(** * Transcription job orchestrator (main.js): a shallow embedding

    The development follows [src/main.js]: the [job:transcribe] handler and
    its helpers ([convertToWav], [execFileSafe], [listTxt], [newestByMtime],
    [fileNonEmpty], [safeUnlink], [normalize], [cleanupTemp]).

    - JavaScript strings are Rocq strings (sequences of 8-bit characters,
      UTF-8 text).
    - Node's [path] module is modelled in [Module Path] (POSIX flavour).
    - Node's [fs] module is modelled in [Module Fs]: a finite map from path
      strings to regular files and directories, together with a table of
      injected faults, so that every primitive that can throw in Node can
      throw in the model.
    - The two external programs (the converter and the transcriber) are
      parameters of the handler: arbitrary functions on the file system.
    - The handler runs in a state-and-exception monad over a [World]
      (file system, status sink, trace of the effectful calls issued). *)

From Stdlib Require Import ZArith Lia List Ascii String DecimalString.
From stdpp Require Import base option list gmap strings.

Local Open Scope Z_scope.

(* ===================================================================== *)
(** * JavaScript string operations *)
(* ===================================================================== *)

Module Js.

Definition chars (s : string) : list ascii := String.list_ascii_of_string s.
Definition str (l : list ascii) : string := String.string_of_list_ascii l.

(** [s.length] (in 8-bit characters). *)
Definition length (s : string) : nat := List.length (chars s).

(** Truthiness of a string value: [''] is falsy. *)
Definition truthy (s : string) : bool := negb (bool_decide (s = "")).

(** Truthiness of a possibly [undefined] string. *)
Definition truthy_opt (o : option string) : bool :=
  match o with Some s => truthy s | None => false end.

(** [a || b] on strings. *)
Definition or_else (a b : string) : string := if truthy a then a else b.

(** [String.prototype.toLowerCase] as it acts on ASCII text: the letters
    A-Z are lowered and every other character is left as it is. (On a
    string with other characters the function of JavaScript also lowers
    the cased letters outside ASCII; what depends on that is stated for
    ASCII strings.) *)
Definition lower_char (c : ascii) : ascii :=
  let n := nat_of_ascii c in
  if (Nat.leb 65 n && Nat.leb n 90)%bool then ascii_of_nat (n + 32) else c.

Definition toLowerCase (s : string) : string := str (map lower_char (chars s)).

(** [l] ends with [suffix]. *)
Fixpoint is_prefix (p l : list ascii) : bool :=
  match p, l with
  | [], _ => true
  | a :: p', b :: l' => bool_decide (a = b) && is_prefix p' l'
  | _ :: _, [] => false
  end.

Definition endsWith (s suffix : string) : bool :=
  is_prefix (rev (chars suffix)) (rev (chars s)).

(** White space recognised by [String.prototype.trim], as UTF-8 byte
    sequences: TAB, LF, VT, FF, CR, SP, U+00A0, U+1680, U+2000..U+200A,
    U+2028, U+2029, U+202F, U+205F, U+3000, U+FEFF. *)
Definition b (n : nat) : ascii := ascii_of_nat n.

Definition white_space : list (list ascii) :=
  [ [b 9]; [b 10]; [b 11]; [b 12]; [b 13]; [b 32];
    [b 194; b 160];
    [b 225; b 154; b 128];
    [b 226; b 128; b 128]; [b 226; b 128; b 129]; [b 226; b 128; b 130];
    [b 226; b 128; b 131]; [b 226; b 128; b 132]; [b 226; b 128; b 133];
    [b 226; b 128; b 134]; [b 226; b 128; b 135]; [b 226; b 128; b 136];
    [b 226; b 128; b 137]; [b 226; b 128; b 138];
    [b 226; b 128; b 168]; [b 226; b 128; b 169]; [b 226; b 128; b 175];
    [b 226; b 129; b 159];
    [b 227; b 128; b 128];
    [b 239; b 187; b 191] ].

(** The length of the white-space character [l] starts with, if any. *)
Definition leading_ws (ws : list (list ascii)) (l : list ascii) : option nat :=
  List.length <$> List.find (fun w => is_prefix w l) ws.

▶ YOUR GOAL:
Lines in the data that hold "letters" must be located and copied.

▶ RESULT FOR THIS TASK:
(** [String.prototype.toLowerCase] as it acts on ASCII text: the letters
    the cased letters outside ASCII; what depends on that is stated for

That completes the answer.